The Pros of the President’s decisions:

  • Classic power move. No more “lines in the sand” that the enemy can simply cross over and expect no consequences. You piss off America and you’ll be getting a boot up your ass straight from Uncle Sam. And doing this all with the Chinese president in attendance? Brilliant! Now Xi Jinping knows that he better roll out the red carpet when Trump comes to town and better yet, tell North Korea to shut up with their missile threats.
  • Elimination of the Russian collusion narrative. This “story” is so boring and full of holes that I’m surprised that the media and certain politicians are still pushing the theory that the Russians somehow hacked the election. Might be hard to say that Trump’s a Russian puppet when he attacks the air base of a Russian supported leader.
  • Peace through strength. When you’re on the world stage with leaders who are thugs and dictators with questionable backgrounds, you can’t just play the “nice guy.” You’ll be eaten alive. Trump’s showing his hand early that any threats against his country or its people will be dealt with accordingly. Hard to bully someone else when they’re willing to push back.

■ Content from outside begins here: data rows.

(** * A fixed-size first-fit heap allocator: [malloc.c]

    Shallow embedding of [P9/assignment09-templates/p1/malloc.c] and the
    properties of its allocation path, its deallocation path and its use of
    the global mutex.

    The C program keeps all of its state in three globals: the byte arena
    [_heapData], the free-list head [_firstFreeBlock] and the mutex [lock].
    Every function is embedded as a computation of a small state-and-error
    monad over these globals, run by one thread, call after call.

    Every address the program reads or writes is that of a block header,
    a multiple of the header size from the start of the arena; the arena
    is therefore modelled header by header.  An access anywhere else (the
    [NULL] pointer, the magic value taken for a pointer) has no defined
    behaviour in C and ends the run with [Fault]. *)

From stdpp Require Import gmap list.
From Stdlib Require Import ZArith Lia.

Local Open Scope Z_scope.

(** ** Machine integers and pointers *)

(** [uint64_t] and pointers are 64-bit: arithmetic wraps modulo [2^64]. *)
Definition wrap64 (x : Z) : Z := x mod 2 ^ 64.

Definition NULL : Z := 0.

(** "Round the integer up to the block header size (16 Bytes)": the size of
    the block header, [HEADER_SIZE] of [malloc.h]. *)
Definition HEADER_SIZE : Z := 16.

(** [roundUp]: [(n+0xF) & (~0xF)] on [uint64_t]. *)
Definition roundUp (n : Z) : Z :=
  Z.land (wrap64 (n + 0xF)) (wrap64 (Z.lnot 0xF)).

(** ** The block header

    [Block] is declared in [malloc.h]: a 16-byte header made of the [size]
    of the block (header included) and one word that is read as [next] while
    the block is free and as [magic] once it is allocated, followed by the
    payload [data]. *)
Record Block : Type := mkBlock { blk_next : Z; blk_size : Z }.

Definition zero_block : Block := mkBlock 0 0.

(** ** The globals *)

(** Calls on [lock], recorded in program order. *)
Inductive lock_event : Type := EvLock | EvUnlock.

Record state : Type := mkState {
  _heapData : gmap Z Block;     (* headers stored in the arena, by address *)
  _firstFreeBlock : Z;
  lock : bool;                  (* does the running thread hold the mutex? *)
  lock_trace : list lock_event
}.

(** ** Outcomes of a call *)
Inductive outcome (A : Type) : Type :=
| Ret (a : A) (s : state)   (* the call returns *)
| Fault                     (* access outside the headers of [_heapData] *)
| Aborted                   (* an [assert] fails *)
| Deadlock                  (* [pthread_mutex_lock] on the held mutex *)
| OutOfFuel.                (* a loop is still running when the fuel ends *)
Arguments Ret {A} a s.
Arguments Fault {A}.
Arguments Aborted {A}.
Arguments Deadlock {A}.
Arguments OutOfFuel {A}.

Definition M (A : Type) : Type := state -> outcome A.

Definition ret {A} (a : A) : M A := fun s => Ret a s.

Definition bind {A B} (m : M A) (k : A -> M B) : M B :=
  fun s => match m s with
           | Ret a s' => k a s'
           | Fault => Fault
           | Aborted => Aborted
           | Deadlock => Deadlock
           | OutOfFuel => OutOfFuel
           end.
(** *** [indexOf] on notes with distinct identities *)

Lemma indexOfFrom_nth (notes : list Note) (k : Z) (i : nat) :
  NoDup (map noteId notes) -> (i < length notes)%nat ->
  indexOfFrom k notes (nth i notes dummyNote) = k + Z.of_nat i.
Proof.
  revert k i. induction notes as [|n r IH]; intros k i Hnd Hi; [cbn in Hi; lia|].
  cbn [map] in Hnd. inversion Hnd as [|? ? Hnot Hnd']; subst.
  destruct i as [|i]; cbn [nth indexOfFrom].
  - rewrite String.eqb_refl. lia.
  - destruct (String.eqb (noteId n) (noteId (nth i r dummyNote))) eqn:E.
    + apply String.eqb_eq in E. exfalso. apply Hnot. rewrite E.
      apply in_map, nth_In. cbn in Hi. lia.
    + rewrite IH by (auto; cbn in Hi; lia). lia.
Qed.

Lemma indexOf_nth (notes : list Note) (i : nat) :
  NoDup (map noteId notes) -> (i < length notes)%nat ->
  indexOf notes (nth i notes dummyNote) = Z.of_nat i.
Proof.
  intros Hnd Hi. unfold indexOf. rewrite indexOfFrom_nth by assumption. lia.
Qed.

Lemma slice_nth {A} (a b j : nat) (l : list A) (d : A) :
  (j < b - a)%nat -> nth j (slice a b l) d = nth (a + j) l d.
Proof.
  intro Hj. unfold slice. rewrite nth_firstn.
  destruct (j <? b - a)%nat eqn:E; [|apply Nat.ltb_ge in E; lia].
  apply nth_skipn.
Qed.

(** *** The adaptive window *)

Lemma adaptWindowSize_cases (notes : list Note) (i : nat) :
  let w := adaptWindowSize notes i in
  (w = Nat.min 16 (length notes - i) /\ (Nat.min 16 (length notes - i) < 4)%nat)
  \/ ((4 <= length notes - i)%nat /\ (w = 16 \/ w = 12 \/ w = 4 \/ w = 8)%nat).
Proof.
  unfold adaptWindowSize.
  destruct (Nat.min 16 (length notes - i) <? 4)%nat eqn:E.
  - left. apply Nat.ltb_lt in E. auto.
  - right. apply Nat.ltb_ge in E. split; [lia|].
    unfold baseWindowSize.
    repeat match goal with |- context [if ?c then _ else _] => destruct c end; auto.
Qed.

(** The arithmetic of one iteration at cursor [i]: the window has a
    single note only at the last index; otherwise it holds at least two
    notes, ends inside the stream, and reaches the next cursor or the
    end of the stream. *)
Lemma window_step (notes : list Note) (i : nat) :
  (i < length notes)%nat ->
  let w := adaptWindowSize notes i in
  let e := Nat.min (i + w) (length notes) in
  let s := Nat.max 1 (w / 2) in
  length (slice i e notes) = (e - i)%nat
  /\ (e <= length notes)%nat
  /\ (1 <= s)%nat
  /\ ((e - i < 2)%nat -> S i = length notes)
  /\ ((2 <= e - i)%nat -> (Nat.min (i + s) (length notes - 1) <= e - 1)%nat).
Proof.
  intros Hi w e s.
  assert (length (slice i e notes) = (e - i)%nat) as Hlen
    by (rewrite slice_length; subst e; lia).
  split; [exact Hlen|]. split; [subst e; lia|]. split; [subst s; lia|].
  destruct (adaptWindowSize_cases notes i) as [[Hw Hsmall]|[Hbig Hw]]; fold w in Hw.
  - split; [subst e; lia|]. intro H2. subst e. lia.
  - split; [subst e; lia|]. intro H2. subst s e.
    destruct Hw as [-> | [-> | [-> | ->]]];
      [change (16 / 2)%nat with 8%nat | change (12 / 2)%nat with 6%nat
      | change (4 / 2)%nat with 2%nat | change (8 / 2)%nat with 4%nat]; lia.
Qed.

Lemma last_cons_indep {A} (a : A) (r : list A) (d1 d2 : A) :
  last (a :: r) d1 = last (a :: r) d2.
Proof.
  revert a. induction r as [|b r IH]; intro a; [reflexivity|].
  change (last (a :: b :: r) d1) with (last (b :: r) d1).
  change (last (a :: b :: r) d2) with (last (b :: r) d2).
  apply IH.
Qed.

Lemma within_weaken (lo lo' hi : Z) (l : list PatternSegment) :
  lo' <= lo -> Forall (within lo hi) l -> Forall (within lo' hi) l.
Proof.
  intros Hlo Hall. eapply Forall_impl; [|exact Hall].
  intros s (H1 & H2 & H3). unfold within. lia.
Qed.

(** *** The raw windows *)

Section RawWindows.

Variable notes : list Note.
Hypothesis Hids : NoDup (map noteId notes).

Let n := length notes.

Lemma windowsFrom_spec (fuel i : nat) :
  (n - i <= fuel)%nat ->
  let l := Walk.windowsFrom fuel notes i in
  linked l
  /\ Forall (within (Z.of_nat i) (Z.of_nat n - 1)) l
  /\ ((i + 2 <= n)%nat ->
      exists a r, l = a :: r /\ startIndex a = Z.of_nat i
                  /\ endIndex (last l a) = Z.of_nat n - 1)
  /\ ((n < i + 2)%nat -> l = []).
Proof.
  revert i. induction fuel as [|fuel IH]; intros i Hfuel.
  - cbn. repeat split; auto. intro. lia.
  - cbn [Walk.windowsFrom]. fold n.
    destruct (i <? n)%nat eqn:Ei.
    2:{ apply Nat.ltb_ge in Ei. cbn. repeat split; auto. intro. lia. }
    apply Nat.ltb_lt in Ei.
    destruct (window_step notes i Ei) as (Hlen & He & Hs & Hone & Hreach).
    fold n in Hlen, He, Hone, Hreach |- *.
    set (w := adaptWindowSize notes i) in *.
    set (e := Nat.min (i + w) n) in *.
    set (s := Nat.max 1 (w / 2)) in *.
    rewrite Hlen.
    destruct (e - i <? 2)%nat eqn:E2.
    + apply Nat.ltb_lt in E2. specialize (Hone E2).
      destruct (IH (S i) ltac:(lia)) as (_ & _ & _ & Hnil).
      rewrite (Hnil ltac:(lia)). cbn. repeat split; auto. intro. lia.
    + apply Nat.ltb_ge in E2. specialize (Hreach E2).
      rewrite !slice_nth by lia.
      rewrite !indexOf_nth by (auto; fold n; lia).
      replace (i + 0)%nat with i by lia.
      replace (i + (e - i - 1))%nat with (e - 1)%nat by lia.
      set (c := classifyPattern _ _).
      set (seg := mkSegment (Z.of_nat i) (Z.of_nat (e - 1)) (crType c)
                            (crConfidence c) (crFeatures c)).
      destruct (IH (i + s)%nat ltac:(lia)) as (Hl & Hw & Hhead & Hnil).
      set (rest := Walk.windowsFrom fuel notes (i + s)) in *.
      assert (within (Z.of_nat i) (Z.of_nat n - 1) seg) as Hseg
        by (unfold within, seg; cbn; lia).
      destruct (Nat.le_gt_cases (i + s + 2) n) as [Hmore|Hdone].
      * destruct (Hhead Hmore) as (a & r & Hrest & Ha & Hlast).
        rewrite Hrest in *. repeat split.
        -- cbn [seg startIndex endIndex]. lia.
        -- cbn [seg startIndex endIndex]. lia.
        -- exact Hl.
        -- constructor; [exact Hseg|].
           apply (within_weaken (Z.of_nat (i + s))); [lia|exact Hw].
        -- intros _. exists seg, (a :: r). repeat split.
           change (last (seg :: a :: r) seg) with (last (a :: r) seg).
           rewrite (last_cons_indep a r seg a). exact Hlast.
        -- intro. lia.
      * rewrite (Hnil Hdone). repeat split; auto.
        -- intros _. exists seg, []. repeat split. cbn. lia.
        -- intro. lia.
Qed.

And now for the negatives of the President’s decisions:

  • More Middle Eastern meddling. The Afghanistan and Iraq wars have led to more turmoil as different groups vie for power. We don’t need to start another pointless war in a region notorious for instability. Trump’s isolationist policies are what drew me to him in the first place. I’d hate to see him reverse course.
  • Are other forces at work? Is Trump falling into a trap? I was watching CNN mere hours after the missiles were launched, and I couldn’t help but notice that the anchors and contributors were a little too excited about Trump’s decisions to launch the missiles. It seemed to me that they were salivating at the possibility of putting troops on the ground, and praised the actions of the President a little too much. Now maybe that’s just my viewpoint as I hold CNN as a top example of propaganda, but I really hope President Trump doesn’t let the media, and the forces that own them, goad him into escalation that is not needed. That would only backfire.

In summary, I think the President made the right decision in this scenario. I truly think it was a lose-lose situation. Staying the course of isolation, especially in front of China, would hamper America’s leverage at the negotiating table as every leader would think they’re still working with an all-bark, no-bite leader. However, I feel the crisis in Syria is a powder keg and any sort of actions like this are only going to stoke the flames. The last thing I want to see is another costly Middle Eastern conflict.

Either way, buckle up, kids. America’s in for one hell of a ride.